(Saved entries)
☆ ☆ ☆

(* ===== verification/ServiceMain.v ===== *)
(** * The service on its thread pool: main theorems

    The event loop, the pool's workers and the queries together, from the first
    connection to the end of the server's destructor. *)

From S2P Require Import Prelude HashMap KeyIndex HashMapSpec SharedPtr ThreadPool TCPServer TCPServerSpec TCPServerLive Database.
From S2P Require Import QueryExecutor QueryConcurrent QueryRef QueryLinear System SystemSpec SystemLive SystemMain Service ServiceSpec ServiceLive.

Section Main.
Context (hashZ : Z → N) (hashS : string → N).
#[local] Instance srvZ : KeyIndex Z nat (HashMap Z nat) := HashMap_index hashZ.
#[local] Instance srvZ_laws : KeyIndexLaws Z nat (HashMap Z nat) := HashMap_index_laws hashZ.
#[local] Instance srvS : KeyIndex string SharedPtr (HashMap string SharedPtr) := HashMap_index hashS.
#[local] Instance srvS_laws : KeyIndexLaws string SharedPtr (HashMap string SharedPtr) := HashMap_index_laws hashS.
Abbreviation Zs := (service (HashMap Z nat) (HashMap string SharedPtr)).

(** C14: The service comes to rest with everything answered.  With any number of
    workers from one on, its threads make only boundedly many steps from any
    state unless clients connect or send (or waits end by themselves).  When no
    step is left, no query is in flight, every client has been answered every
    query that was accepted from it (unless a reply could not be written), and
    the database stands for the state at the end of a linearization of all
    queries, with no table leaked; and if the server was being destroyed, that
    is over. *)
Theorem service_settles (n : nat) (z : Zs) :
  0 < n → rtc zstep (newService n) z →
  (∀ m z', nsteps zrun m z z' → m ≤ zeffort z) ∧
  (∀ z', rtc zrun z z' → (∀ z'', ¬ zrun z' z'') →
   allAnswered (z_system z') ∧ (dtor (z_pool z') ≠ DIdle → z_closed z' = true)).
Proof.
  intros Hn Hr. split; [intros m z' Hm; pose proof (nsteps_zeffort _ _ _ _ (zreach_reachable _ _ Hr) Hm); lia|]. intros z' Hs Hstop.
  assert (Hz : zreach n z').
  { apply zreach_reachable. etrans; [done|]. apply (rtc_subrel zrun); [by right|done]. }
  destruct z' as [y p []]; unfold zreach in Hz; simpl in *.
  - destruct Hz as (y0 & Hz & Hd & ->). split; [|done].
    apply (drained_answered y0); [apply (zi_system _ _ _ Hz)|by eapply done_drained].
  - split; [apply drained_answered; [apply (zi_system _ _ _ Hz)|by eapply stopped_drained]|].
    intros Hd. by destruct Hd; eapply still_shutdown.
Qed.

(** C15: Shutting down.  When the destructor of the server has returned, every
    worker has exited with nothing left in the queue, every accepted query was
    answered (unless its client's reply could not be written), and no descriptor
    of a client is open. *)
Theorem service_shutdown (n : nat) (z : Zs) :
  0 < n → rtc zstep (newService n) z → z_closed z = true →
  Forall (eq WExited) (workers (z_pool z)) ∧ finished (z_pool z) ≡ₚ submitted (z_pool z) ∧
  allAnswered (z_system z) ∧ opened (y_server (z_system z)) = ∅ ∧ connections_ (y_server (z_system z)) = ∅.
Proof.
  intros Hn Hr Hc. pose proof (zreach_reachable _ _ Hr) as H. unfold zreach in H. rewrite Hc in H.
  destruct H as (y & Hz & Hd & ->). pose proof (pool_inv_reachable _ _ Hn (zi_pool _ _ _ Hz)) as Hp.
  pose proof (done_drained _ _ _ Hn Hz Hd) as Hdr. pose proof (pi_done _ Hp Hd) as Hall.
  assert (Hrun : running (workers (z_pool z)) = []) by (clear -Hall; induction Hall as [|w ws <- _ IH]; [done|by csimpl]).
  split_and!; [done| |by apply (drained_answered y), Hdr; apply (zi_system _ _ _ Hz)
    |apply (destroyServer_closes _ (zinv_sinv _ _ _ Hz) Hdr)|done].
  rewrite (pi_queue _ Hp), (pi_started _ Hp), Hrun, app_nil_r.
  assert (tasks_ (shared (z_pool z)) = []) as ->; [|by rewrite app_nil_r].
  pose proof (pi_some _ Hp). apply (pi_exited _ Hp). destruct Hall; [done|]. subst. by left.
Qed.

(** C39: The server uses its pool well.  At any time each connection has at most one
    task in the pool, waiting in the queue or run by a worker exactly as the
    connection's own state says, so that no more queries are in execution than
    there are workers; and as long as the loop runs, [submit] does not throw. *)
Theorem service_pool (n : nat) (z : Zs) :
  0 < n → rtc zstep (newService n) z → z_closed z = false →
  tasks_agree (y_server (z_system z)) (tasks_ (shared (z_pool z))) (running (workers (z_pool z))) ∧
  base.size (y_calls (z_system z)) ≤ n ∧
  (phase (y_server (z_system z)) ≠ LIdle →
   ∀ c, ∃ p', submit (shared (z_pool z)) c = Val p' ∧ tasks_ p' = tasks_ (shared (z_pool z)) ++ [c]).
Proof.
  intros Hn Hr Hc. pose proof (zreach_reachable _ _ Hr) as H. unfold zreach in H. rewrite Hc in H.
  pose proof (pool_inv_reachable _ _ Hn (zi_pool _ _ _ H)) as Hp. split_and!; [apply (zi_tasks _ _ _ H)|by apply (zinv_calls _ _ _ H)|].
  intros Hph c. unfold submit. destruct (stopping_ (shared (z_pool z))) eqn:E; [|eexists; by split].
  apply (pi_dtor _ Hp) in E. by apply (zi_dtor _ _ _ H) in E.
Qed.
End Main.

(** ** Witnesses *)
#[local] Instance demoZ : KeyIndex Z nat (HashMap Z nat) := HashMap_index Z.to_N.
#[local] Instance demoZ_laws : KeyIndexLaws Z nat (HashMap Z nat) := HashMap_index_laws Z.to_N.
#[local] Instance demoS : KeyIndex string SharedPtr (HashMap string SharedPtr) := HashMap_index length_hash.
#[local] Instance demoS_laws : KeyIndexLaws string SharedPtr (HashMap string SharedPtr) := HashMap_index_laws length_hash.

Ltac znext t :=
  eapply rtc_l; [t; try vm_each|];
  match goal with |- rtc ?R ?a ?b => let a' := eval vm_compute in a in change (rtc R a' b) end.
Ltac zclient t := znext ltac:(left; apply z_client; [apply y_loop; t| |]).
Ltac zloop t := znext ltac:(right; apply z_loop; [apply y_loop; t| |discriminate|]).
Ltac zbetween t := znext ltac:(right; eapply z_between; [t; try vm_each|by repeat split|by intros ([|i] & ? & ?); simplify_eq/=|by intros [? ?]; simplify_eq/=]).

(** A client creates a table on a pool of one worker; the service is about to
    run the query. *)
Lemma demo_busy :
  ∃ z : service (HashMap Z nat) (HashMap string SharedPtr), rtc zstep (newService 1) z ∧ z_closed z = false ∧
    running (workers (z_pool z)) = [0] ∧ dtor (z_pool z) = DIdle ∧ phase (y_server (z_system z)) = LEnd 0 false.
Proof.
  eexists. split.
  { zclient ltac:(apply (s_accept 7 0)). zclient ltac:(eapply (s_read 7 0 _ (lines [createT]) false)).
    do 2 zloop ltac:(eapply s_pass).
    znext ltac:(right; eapply (z_submit 0); [apply y_loop; eapply s_after| | |eapply (p_submit 0)|]).
    znext ltac:(right; eapply (z_start 0); [apply (y_task 0 KStart); eapply (s_start 0 _ 0)|eapply (p_take 0 0)|]).
    apply rtc_refl. }
  by vm_compute.
Qed.

Ltac zin c t := znext ltac:(right; eapply (z_in c); [t|by apply (list_elem_of_lookup_2 _ 0)]).

(** The same to the end, with the server destroyed after it. *)
Lemma demo_closed :
  ∃ z : service (HashMap Z nat) (HashMap string SharedPtr), rtc zstep (newService 1) z ∧ z_closed z = true ∧
    logOf (y_log (z_system z)) 0 = [mkAnswered 0 createT "OK"].
Proof.
  eexists. split.
  { zclient ltac:(apply (s_accept 7 0)). zclient ltac:(eapply (s_read 7 0 _ (lines [createT]) false)).
    do 2 zloop ltac:(eapply s_pass).
    znext ltac:(right; eapply (z_submit 0); [apply y_loop; eapply s_after| | |eapply (p_submit 0)|]).
    znext ltac:(right; eapply (z_start 0); [apply (y_task 0 KStart); eapply (s_start 0 _ 0)|eapply (p_take 0 0)|]).
    zloop ltac:(apply s_keep).
    zin 0 ltac:(apply (y_task 0 KTake); eapply (s_take 0 _ _ 0)).
    zin 0 ltac:(eapply (y_call 0 _ 0 createT); [| | |apply (q_call createT)|]).
    znext ltac:(right; eapply z_query, y_query; [eapply (q_whole 0)|]).
    zin 0 ltac:(eapply (y_reply 0 _ true); [|eapply (s_reply _ _ _ 0)|eapply (q_return 0)|]).
    znext ltac:(right; eapply (z_end 0); [apply (y_task 0 KEnd); eapply (s_finish 0 _ _ 0)|eapply (p_return 0)|]).
    znext ltac:(left; apply z_destroy; [apply p_stop|split; [reflexivity|discriminate]|]).
    zbetween ltac:(apply p_notify, wake_nobody; intros Hin; apply list_elem_of_singleton in Hin; discriminate).
    zbetween ltac:(apply p_notify_all).
    zbetween ltac:(eapply (p_exit 0)).
    zbetween ltac:(apply p_join; by constructor).
    znext ltac:(right; apply z_close). apply rtc_refl. }
  by vm_compute.
Qed.

Lemma service_settles_witness :
  ∃ z : service (HashMap Z nat) (HashMap string SharedPtr),
    running (workers (z_pool z)) = [0] ∧ ∀ m z', nsteps zrun m z z' → m ≤ zeffort z.
Proof.
  destruct demo_busy as (z & Hr & _ & Hw & _). exists z. split; [done|].
  apply (service_settles Z.to_N length_hash 1 z); [lia|done].
Defined.

Lemma service_shutdown_witness :
  ∃ z : service (HashMap Z nat) (HashMap string SharedPtr),
    logOf (y_log (z_system z)) 0 = [mkAnswered 0 createT "OK"] ∧ opened (y_server (z_system z)) = ∅.
Proof.
  destruct demo_closed as (z & Hr & Hc & Hl). exists z. split; [done|].
  apply (service_shutdown Z.to_N length_hash 1 z); [lia|done|done].
Defined.

Lemma service_pool_witness :
  ∃ z : service (HashMap Z nat) (HashMap string SharedPtr),
    ∃ p', submit (shared (z_pool z)) 5 = Val p' ∧ tasks_ p' = tasks_ (shared (z_pool z)) ++ [5].
Proof.
  destruct demo_busy as (z & Hr & Hc & _ & _ & Hp). exists z.
  apply (service_pool Z.to_N length_hash 1 z); [lia|done|done|]. rewrite Hp. discriminate.
Defined.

☆ ☆ ☆

Directions for this task >> Check each line of the data above for the word "hashZ" and state how many lines contain it, with no other text.

Answer to this problem >> 3